— Очень странно… — пробормотал зверолов. — Очень-очень странно…
Он открыл вольер и, поеживаясь от холода, вошел внутрь. Стопить тигроидов не стал — те все еще были в полукоматозном состоянии. Троост открыл одному из них пасть, взял мазок, проверил реакцию зрачков и начал глубокое сканирование. Никаких отклонений не наблюдалось, животное выглядело совершенно здоровым. Разве что чрезмерная сухость кожного покрова, но при анабиозе это нормальное явление.
Закрыв вольер, Троост удалился в лабораторию и принялся изучать данные. Он просмотрел записи с камер наблюдения, а потом приказал дронам-охотникам разыскать и доставить одно или больше мертвых животных — желательно свежих и неповрежденных. Уже через час первое тело лежало на операционном столе, и Троост начал сеанс аутопсии.

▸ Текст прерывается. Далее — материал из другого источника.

(** C4: The optimiser and the compiler to bytecode together, outside of the corners of the optimiser.  When the body and the
    optimised body are well formed (slots in the frame, jumps in loops) and both compile (neither is too big, by
    [compile_total]), the bytecode of the optimised body comes to an end exactly when the bytecode of the body does, with a
    value, an error or a panic and a heap that look the same.

    What is excluded is what [optimize_preserves] excludes: in the body ([ok_body]) a slice folded without a bound, a loop over
    the constant empty string, a callee that becomes an attribute and the collection of garbage; in the functions it calls a
    parameter after a star in a test of its type ([PositionalTypeTests]), a callee that becomes
    an attribute ([SteadyCallees]), and calls so deep that they reach the limit ([CallOk]). *)
Theorem optimized_bytecode `{!InstrLayout V TC D KM} depth hrt lc pc c bc bc' k ls ls' h h' :
  let optimized := optimize (try_inline ctx depth) ctx in
  PositionalTypeTests V H E TC D KM MB → SteadyCallees V H E TC D KM MB →
  ok_body (ctx:=ctx) (try_inline ctx depth) c = true → wf_body lc c = true → wf_body lc (optimized c) = true → pc ≤ lc →
  as_bc hrt c lc pc = Ok bc → as_bc hrt (optimized c) lc pc = Ok bc' →
  frame_ready lc pc ls → frame_ready lc pc ls' → st_sim k (mkSt ls h) (mkSt ls' h') →
  (∀ o, bc_ends bc ls h o → ∃ o', bc_ends bc' ls' h' o' ∧ exit_sim k o o') ∧
  (∀ o', bc_ends bc' ls' h' o' → ∃ o, bc_ends bc ls h o ∧ exit_sim k o o').
Proof.
  intros optimized Hp Hst Hok Hwf Hwf' Hpc Hbc Hbc' Hls Hls' Hs. subst optimized. split; intros o Ho.
  - apply (ends_rounds hrt lc pc c Hwf Hpc bc ls h Hbc Hls) in Ho as (n & Hn & Ho).
    pose proof (optimize_body (ctx:=ctx) (try_inline ctx depth) n hrt Hn (try_inline_ok n depth) k c _ _ Hok Hs) as Hbody. rewrite Ho in Hbody.
    destruct (exec_body n hrt (optimize (try_inline ctx depth) ctx c) _) as [o'|] eqn:Ho'; [|done]. exists o'. split; [|done].
    apply (ends_iff hrt lc pc _ Hwf' Hpc bc' ls' h' Hbc' Hls'). by exists n.
  - apply (ends_rounds hrt lc pc _ Hwf' Hpc bc' ls' h' Hbc' Hls') in Ho as (n & Hn & Ho).
    pose proof (optimize_body (ctx:=ctx) (try_inline ctx depth) n hrt Hn (try_inline_ok n depth) k c _ _ Hok Hs) as Hbody. rewrite Ho in Hbody.
    destruct (exec_body n hrt c _) as [o'|] eqn:Ho'; [|done]. exists o'. split; [|done].
    apply (ends_iff hrt lc pc c Hwf Hpc bc ls h Hbc Hls). by exists n.
Qed.
(** [buildFilters] turns [{ key: value }] into [{ "key.eq": value }] and
    [{ key: { op: operand, ... } }] into [{ "key.op": operand, ... }]: for
    filter keys without a dot and objects without repeated keys, looking
    up ["key.op"] in the result finds the operand of [op] under [key] when
    [key]'s value is an object (or an array), the value itself when it is
    a plain value and [op] is ["eq"], and nothing otherwise. *)
Theorem buildFilters_lookup (filters : obj) (key op : string) :
  NoDup (map fst filters) ->
  (forall k v, In (k, v) filters -> no_dot k = true /\ NoDup (map fst (entries v))) ->
  no_dot key = true ->
  get (buildFilters filters) (key ++ "." ++ op)
  = if is_object (get filters key) then get (entries (get filters key)) op
    else if String.eqb op "eq" then get filters key else JUndef.
Proof. apply buildFilters_get. Qed.

Lemma buildFilters_lookup_witness :
  get (buildFilters [("user_id", JStr "u1"); ("created_at", JObj [("gte", JStr "2024-01-01")])])
      ("created_at" ++ "." ++ "gte") = JStr "2024-01-01".
Proof.
  rewrite (buildFilters_lookup
             [("user_id", JStr "u1"); ("created_at", JObj [("gte", JStr "2024-01-01")])]
             "created_at" "gte").
  - reflexivity.
  - repeat constructor; simpl; intuition discriminate.
  - intros k v [E|[E|[]]]; injection E as <- <-; split; try reflexivity; repeat constructor; simpl; tauto.
  - reflexivity.
Defined.

(** Every property of the [buildFilters] result is ["key.op"] for a
    filter [key]: [op] is ["eq"] for a plain value and a property of the
    value (an index for an array) otherwise. *)
Theorem buildFilters_keys (filters : obj) (q : string) :
  has (buildFilters filters) q = true ->
  exists key value op, In (key, value) filters /\ q = (key ++ "." ++ op)%string /\
    (if is_object value then has (entries value) op = true else op = "eq").
Proof.
  rewrite buildFilters_assignments, has_fold_set. cbn [has orb].
  induction filters as [|[k v] filters IH]; [discriminate|].
  unfold filter_assignments. cbn [flat_map]. rewrite has_app.
  fold (filter_assignments filters). intros H. apply orb_true_iff in H as [H|H].
  - exists k, v. destruct (is_object v) eqn:Ev.
    + destruct (has_map_prefix _ _ _ H) as (o & -> & Ho). exists o. split; [left; reflexivity|]. auto.
    + simpl in H. rewrite orb_false_r in H. apply String.eqb_eq in H. subst q.
      exists "eq". split; [left; reflexivity|]. auto.
  - destruct (IH H) as (key & value & op & Hin & Hq & Hop).
    exists key, value, op. split; [right; exact Hin|]. auto.
Qed.

Lemma buildFilters_keys_witness :
  has (buildFilters [("created_at", JObj [("gte", JStr "2024-01-01")])]) "created_at.gte" = true /\
  exists key value op, In (key, value) [("created_at", JObj [("gte", JStr "2024-01-01")])] /\
    "created_at.gte" = (key ++ "." ++ op)%string /\
    (if is_object value then has (entries value) op = true else op = "eq").
Proof.
  split; [reflexivity|].
  apply buildFilters_keys. reflexivity.
Defined.

Lemma to_uint_nonnil (n : nat) : Nat.to_uint n <> Decimal.Nil.
Proof.
  intros E. pose proof (DecimalNat.Unsigned.of_to n) as H. rewrite E in H.
  simpl in H. subst n. discriminate E.
Qed.

Lemma index_key_digits (i : nat) : NilZero.uint_of_string (index_key i) = Some (Nat.to_uint i).
Proof. apply NilZero.usu, to_uint_nonnil. Qed.

Lemma index_key_inj (i j : nat) : index_key i = index_key j -> i = j.
Proof.
  intros E. apply (f_equal NilZero.uint_of_string) in E. rewrite !index_key_digits in E.
  injection E as E.
  rewrite <- (DecimalNat.Unsigned.of_to i), <- (DecimalNat.Unsigned.of_to j), E. reflexivity.
Qed.

Lemma index_entries_keys (n : nat) (xs : list jsval) :
  map fst (index_entries n xs) = map index_key (seq n (length xs)).
Proof. revert n. induction xs as [|x xs IH]; intros n; simpl; auto. now rewrite IH. Qed.

Lemma index_entries_NoDup (n : nat) (xs : list jsval) : NoDup (map fst (index_entries n xs)).
Proof.
  rewrite index_entries_keys. apply NoDup_map_NoDup_ForallPairs; [|apply seq_NoDup].
  intros i j _ _. apply index_key_inj.
Qed.

Lemma index_entries_get (n i : nat) (xs : list jsval) :
  get (index_entries n xs) (index_key (n + i)) = nth i xs JUndef.
Proof.
  revert n i. induction xs as [|x xs IH]; intros n i; simpl; [destruct i; reflexivity|].
  destruct (String.eqb_spec (index_key (n + i)) (index_key n)) as [E|E].
  - apply index_key_inj in E. assert (i = 0) as -> by lia. reflexivity.
  - destruct i as [|i]; [rewrite Nat.add_0_r in E; contradiction|].
    replace (n + S i) with (S n + i) by lia. apply IH.
Qed.

Lemma index_entries_not_eq (n : nat) (xs : list jsval) : has (index_entries n xs) "eq" = false.
Proof.
  revert n. induction xs as [|x xs IH]; intros n; cbn [index_entries has]; auto.
  rewrite IH, orb_false_r. apply String.eqb_neq. intros E.
  pose proof (index_key_digits n) as H. rewrite <- E in H. discriminate H.
Qed.



(** ** Search post-processing *)

Lemma nth_map_lt {A B} (f : A -> B) (l : list A) (d : B) (d' : A) (i : nat) :
  i < length l -> nth i (map f l) d = f (nth i l d').
Proof.
  intros Hi. rewrite (nth_indep (map f l) d (f d')) by (rewrite length_map; exact Hi).
  apply map_nth.
Qed.

Lemma select_row_acc (fs : list string) (item acc : obj) (k : string) :
  get (fold_left (fun filtered field =>
                    if is_undefined (get item field) then filtered
                    else set filtered field (get item field)) fs acc) k
  = if (existsb (String.eqb k) fs && negb (is_undefined (get item k)))%bool
    then get item k else get acc k.
Proof.
  revert acc. induction fs as [|f fs IH]; intros acc; cbn [fold_left existsb]; [reflexivity|].
  rewrite IH. destruct (String.eqb_spec k f) as [->|Hne].
  - destruct (is_undefined (get item f)) eqn:Eu; cbn [orb andb negb].
    + destruct (existsb (String.eqb f) fs); reflexivity.
    + rewrite get_set_same. destruct (existsb (String.eqb f) fs); reflexivity.
  - cbn [orb]. destruct (existsb (String.eqb k) fs && negb (is_undefined (get item k)))%bool; [reflexivity|].
    destruct (is_undefined (get item f)); [reflexivity|]. apply get_set_other. congruence.
Qed.

Lemma select_row_has_acc (fs : list string) (item acc : obj) (k : string) :
  has (fold_left (fun filtered field =>
                    if is_undefined (get item field) then filtered
                    else set filtered field (get item field)) fs acc) k
  = (has acc k || (existsb (String.eqb k) fs && negb (is_undefined (get item k))))%bool.
Proof.
  revert acc. induction fs as [|f fs IH]; intros acc; cbn [fold_left existsb].
  - now rewrite orb_false_r.
  - rewrite IH. destruct (String.eqb_spec k f) as [->|Hne].
    + destruct (is_undefined (get item f)) eqn:Eu; cbn [orb andb negb].
      * now rewrite andb_false_r, orb_false_r.
      * rewrite has_set, String.eqb_refl, andb_true_r. destruct (has acc f); reflexivity.
    + cbn [orb]. destruct (is_undefined (get item f)); [reflexivity|].
      rewrite has_set. replace (String.eqb k f) with false by (symmetry; apply String.eqb_neq; exact Hne).
      reflexivity.
Qed.

Lemma select_row_get (fs : list string) (item : obj) (k : string) :
  get (select_row fs item) k = if existsb (String.eqb k) fs then get item k else JUndef.
Proof.
  unfold select_row. rewrite select_row_acc.
  destruct (existsb (String.eqb k) fs); [|reflexivity]. cbn [andb].
  destruct (is_undefined (get item k)) eqn:E; [|reflexivity].
  destruct (get item k); try discriminate. reflexivity.
Qed.
Definition Response_json (host : Host) (response : Response.t) : Body value :=
  fun disturbed =>
    let '(buffer, disturbed') := consumeBody response disturbed in
    (match buffer with
     | Normal t =>
         match JSON_parse t with
         | Some v => Normal v
         | None =>
             Throw (ErrorInstance (js "FetchError")
                      (js "invalid json response body at "
                       ++ Response.url response ++ js " reason: "
                       ++ syntax_error_message host t))
         end
     | Throw e => Throw e
     end, disturbed').

Definition Response_text (response : Response.t) : Body jsstring :=
  consumeBody response.

(** Lines 74 to 83: the text for [data], or what the fallback throws. *)
Definition read_body (host : Host) (response : Response.t)
  : completion (option jsstring) :=
  let '(parsed, disturbed) := Response_json host response false in
  match parsed with
  | Normal responseData => Normal (JSON_stringify responseData 2)
  | Throw _ =>
      let '(raw, _) := Response_text response disturbed in
      responseText <- raw ;; Normal (Some responseText)
  end.

(** The object literal of lines 86 to 91 as a value. *)
Definition CurlResponse_value (result : CurlResponse.t) : value :=
  VObject
    [(js "status", VNumber (number_of_Z (CurlResponse.status result)));
     (js "statusText", VString (CurlResponse.statusText result));
     (js "headers",
      VObject (map (fun '(k, v) => (k, VString v))
                 (CurlResponse.headers result)));
     (js "data", match CurlResponse.data result with
                 | Some t => VString t
                 | None => VUndefined
                 end)].

(** Lines 86 to 91. *)
Definition envelope (response : Response.t) (responseText : option jsstring)
  : CurlResponse.t :=
  {| CurlResponse.status := Response.status response;
     CurlResponse.statusText := Response.statusText response;
     CurlResponse.headers := fromEntries (Response.headers response);
     CurlResponse.data := responseText |}.

(** Lines 73 to 100: from the response to the result. *)
Definition respond (host : Host) (response : Response.t)
  : completion ToolResult :=
  responseText <- read_body host response ;;
  Normal (success (JSON_stringify
                     (CurlResponse_value (envelope response responseText)) 2)).

(** The arguments of the one call to [fetch], line 71. *)
Definition outbound (req : CurlRequest.t) : jsstring * RequestInit.t :=
  (CurlRequest.url req, options req).

(** The handler.  [fetch] is the transport: it resolves with a response
    or rejects.  The result comes with the lines written to the log. *)
Definition curl_tool (host : Host)
  (fetch : jsstring -> RequestInit.t -> completion Response.t)
  (req : CurlRequest.t) : list jsstring * completion ToolResult :=
  let started :=
    js "Making " ++ method_name (CurlRequest.method req)
    ++ js " request to " ++ CurlRequest.url req in
  match (response <- fetch (fst (outbound req)) (snd (outbound req)) ;;
         respond host response) with
  | Normal result => ([started], Normal result)
  | Throw error =>
      let message := errorMessage error in
      ([started; js "Error making request: " ++ message],
       Normal (failure (js "Error making request: " ++ message)))
  end.

(** ** A host for the examples

    The entries of the realm that the examples below read, as ECMA-262
    gives them: the [constructor] of the prototypes, the [__proto__]
    accessor of [Object.prototype], and the [caller] and [arguments]
    accessors of [Function.prototype], whose getter is [%ThrowTypeError%].
    The messages are worded as V8 words them; every syntax error is
    reported under one wording. *)

Definition prototype_of (v : value) : value :=
  match v with
  | VObject _ => VBuiltin ObjectPrototype
  | VArray _ => VBuiltin ArrayPrototype
  | VString _ => VBuiltin StringPrototype
  | VNumber _ => VBuiltin NumberPrototype
  | VBool _ => VBuiltin BooleanPrototype
  | VBuiltin b =>
      match parent b with
      | Some o => VBuiltin o
      | None => VNull
      end
  | VUndefined | VNull => VUndefined
  end.

Definition poison_pill : jsstring :=
  js "'caller', 'callee', and 'arguments' properties may not be accessed on strict mode functions or the arguments objects for calls to them".

Definition restricted : property :=
  Accessor (fun _ => Throw (ErrorInstance (js "TypeError") poison_pill)).

Definition constructor_of (b : builtin) : option jsstring :=
  match b with
  | ObjectPrototype => Some (js "Object")
  | FunctionPrototype => Some (js "Function")
  | ArrayPrototype => Some (js "Array")
  | StringPrototype => Some (js "String")
  | NumberPrototype => Some (js "Number")
  | BooleanPrototype => Some (js "Boolean")
  | BuiltinFunction _ => None
  end.

Definition example_property (b : builtin) (key : jsstring) : option property :=
  if str_eqb key (js "constructor") then
    match constructor_of b with
    | Some id => Some (Data (VBuiltin (BuiltinFunction id)))
    | None => None
    end
  else
    match b with
    | ObjectPrototype =>
        if str_eqb key (js "__proto__")
        then Some (Accessor (fun receiver => Normal (prototype_of receiver)))
        else None
    | FunctionPrototype =>
        if str_eqb key (js "caller") || str_eqb key (js "arguments")
        then Some restricted
        else None
    | BuiltinFunction id =>
        if str_eqb key (js "name") then Some (Data (VString id)) else None
    | _ => None
    end.

Definition example_host : Host :=
  {| intrinsic_property := example_property;
     function_source := fun b =>
       js "function "
       ++ match b with BuiltinFunction id => id | _ => [] end
       ++ js "() { [native code] }";
     syntax_error_message := fun _ => js "Unexpected token in JSON";
     nullish_access_message := fun v key =>
       js "Cannot read properties of "
       ++ match v with VNull => js "null" | _ => js "undefined" end
       ++ js " (reading '" ++ key ++ js "')" |}.

(** A JSON text written with an apostrophe for each double quote. *)
Definition json_text (s : string) : jsstring :=
  map (fun c => if (c =? 39)%N then 34%N else c) (js s).

(** ** Inputs of the examples *)

Definition plain_request (m : HttpMethod) (b : value) : CurlRequest.t :=
  {| CurlRequest.url := js "http://example.com/";
     CurlRequest.method := m;
     CurlRequest.headers := None;
     CurlRequest.body := b;
     CurlRequest.timeout := 10000 |}.

Definition example_response (status : Z) (statusText : string)
  (body : jsstring) : Response.t :=
  {| Response.url := js "http://example.com/";
     Response.status := status;
     Response.statusText := js statusText;
     Response.headers := [(js "content-type", js "text/plain")];
     Response.body := Normal body |}.

(** A transport that resolves with a given response, and one that
    rejects. *)
Definition answer (response : Response.t)
  : jsstring -> RequestInit.t -> completion Response.t :=
  fun _ _ => Normal response.

Definition refuse (error : thrown)
  : jsstring -> RequestInit.t -> completion Response.t :=
  fun _ _ => Throw error.

(** The document {"a":{"b":42}} of the specification's examples. *)
Definition sample_text : jsstring := json_text "{'a':{'b':42}}".

Definition sample_value : value :=
  VObject [(js "a", VObject [(js "b", VNumber (number_of_Z 42))])].

Definition request_with_headers : CurlRequest.t :=
  {| CurlRequest.url := js "http://example.com/";
     CurlRequest.method := GET;
     CurlRequest.headers := Some [(js "X-Token", js "t")];
     CurlRequest.body := VUndefined;
     CurlRequest.timeout := 10000 |}.

(** ** Definitions of the proofs

    What the lemmas of the second part are stated with: the invariants of
    the values that [JSON.parse] builds, the tokens a value is printed as,
    and the value read back from them. *)

(** Digit values. *)
Definition all_digits (ds : list N) : Prop := Forall (fun d => (d < 10)%N) ds.

(** A text does not continue a run of digits. *)
Definition no_digit_ahead (rest : jsstring) : Prop :=
  match rest with
  | [] => True
  | c :: _ => is_digit c = false
  end.

(** The text after a numeric literal does not extend it. *)
Definition number_end (rest : jsstring) : bool :=
  match rest with
  | [] => true
  | c :: _ => negb (is_digit c || (c =? 46) || (c =? 101) || (c =? 69))%N
  end.

(** The exponent part of the decimal form of a Number. *)
Definition exponent_text (e : Z) : jsstring :=
  [101%N; if e <? 0 then 45%N else 43%N]
  ++ map digit_char (to_digits (Z.to_N (Z.abs e))).

(** The number read back from its decimal form: the sign of a zero is not
    printed. *)
Definition unsigned_zero (x : number) : number :=
  match x with
  | Finite neg m e => if m =? 0 then Finite false m e else x
  | _ => x
  end.

(** The Numbers the host produces. *)
Definition number_ok (x : number) : Prop :=
  match x with
  | Finite _ m e => canonical m e
  | _ => True
  end.

(** The order of the keys of a plain object: no key twice, and each key
    enumerated before the keys that follow it. *)
Definition key_order (p q : jsstring * value) : Prop :=
  fst p <> fst q /\ comes_before (fst p) (fst q) = true.

Definition keys (ps : list (jsstring * value)) : list jsstring := map fst ps.

(** The values [JSON.parse] builds: no [undefined], no intrinsic object,
    Numbers of the host, properties in key order. *)
Fixpoint well_formed (v : value) : Prop :=
  match v with
  | VUndefined => False
  | VBuiltin _ => False
  | VNull => True
  | VBool _ => True
  | VString _ => True
  | VNumber x => number_ok x
  | VArray es =>
      (fix all (es : list value) : Prop :=
         match es with
         | [] => True
         | e :: es' => well_formed e /\ all es'
         end) es
  | VObject ps =>
      StronglySorted key_order ps
      /\ (fix all (ps : list (jsstring * value)) : Prop :=
            match ps with
            | [] => True
            | p :: ps' => well_formed (snd p) /\ all ps'
            end) ps
  end.

(** The tokens of the members of an array or an object, with the commas
    between them. *)
Definition sep_concat (tss : list (list token)) : list token :=
  match tss with
  | [] => []
  | ts :: tss' => ts ++ flat_map (cons TComma) tss'
  end.

(** The tokens of the text of a value.  A number that is not finite is
    printed as [null], and a zero without its sign. *)
Fixpoint tokens_of (v : value) : list token :=
  match v with
  | VNull => [TNull]
  | VBool true => [TTrue]
  | VBool false => [TFalse]
  | VNumber x => if is_finite x then [TNumber (unsigned_zero x)] else [TNull]
  | VString s => [TString s]
  | VArray es => TLBracket :: sep_concat (map tokens_of es) ++ [TRBracket]
  | VObject ps =>
      TLBrace
      :: sep_concat
           (map (fun p => TString (fst p) :: TColon :: tokens_of (snd p)) ps)
      ++ [TRBrace]
  | VUndefined => []
  | VBuiltin _ => []
  end.

(** The value that the text of a value is parsed to. *)
Fixpoint reparsed (v : value) : value :=
  match v with
  | VNumber x => if is_finite x then VNumber (unsigned_zero x) else VNull
  | VArray es => VArray (map reparsed es)
  | VObject ps =>
      VObject (fromEntries (map (fun p => (fst p, reparsed (snd p))) ps))
  | _ => v
  end.

Definition all_ws (s : jsstring) : Prop := Forall (fun c => is_ws c = true) s.

Definition add_tokens (ts : list token) (r : option (list token))
  : option (list token) :=
  match r with
  | Some ts' => Some (ts ++ ts')
  | None => None
  end.

(** The text [t], followed by anything that does not extend a number, is
    cut into the tokens [ts] and the tokens of what follows. *)
Definition lexes_as (t : jsstring) (ts : list token) : Prop :=
  forall rest, number_end rest = true ->
    JSON_lex (t ++ rest) = add_tokens ts (JSON_lex rest).

(** The automaton reads the tokens of [v] as the value [reparsed v]. *)
Definition parses (v : value) : Prop :=
  forall stack rest,
    run (ExpectValue stack) (tokens_of v ++ rest)
    = run (AfterValue (reparsed v) stack) rest.

Definition member (p : jsstring * value) : jsstring * value :=
  (fst p, reparsed (snd p)).

Definition define (done : list (jsstring * value)) (p : jsstring * value)
  : list (jsstring * value) :=
  let '(k, a) := p in define_property k a done.

Definition token_ok (t : token) : Prop :=
  match t with
  | TNumber x => number_ok x
  | _ => True
  end.

Definition frame_ok (f : frame) : Prop :=
  match f with
  | InArray done => Forall well_formed done
  | InObject done _ => well_formed (VObject done)
  end.

Definition state_ok (st : parser_state) : Prop :=
  match st with
  | ExpectValue stack => Forall frame_ok stack
  | ArrayStart stack => Forall frame_ok stack
  | ObjectStart stack => Forall frame_ok stack
  | ExpectKey done stack => well_formed (VObject done) /\ Forall frame_ok stack
  | ExpectColon done _ stack =>
      well_formed (VObject done) /\ Forall frame_ok stack
  | AfterValue v stack => well_formed v /\ Forall frame_ok stack
  end.

(** The value reached from [v] along [parts] through own properties
    only: the members of the document itself. *)
Fixpoint own_path (v : value) (parts : list jsstring) : option value :=
  match parts with
  | [] => Some v
  | part :: parts' =>
      match own_property v part with
      | Some x => own_path x parts'
      | None => None
      end
  end.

Окончив его, он вышел и почти сразу же наткнулся на страдающую у входа Дауканте. Та ужасно переживала за свою судьбу.
— Тигроиды очнулись? — спросил Троост.
— Очнулись, здоровы, накормлены, — отбарабанила кипер. — Температура снова нормальная.
— Хорошо. Но теперь давайте-ка точно так же заморозим мамонтов.
Дауканте изумленно хлопнула глазами, одновременно изгибая уголки рта на случай, если это такая шутка.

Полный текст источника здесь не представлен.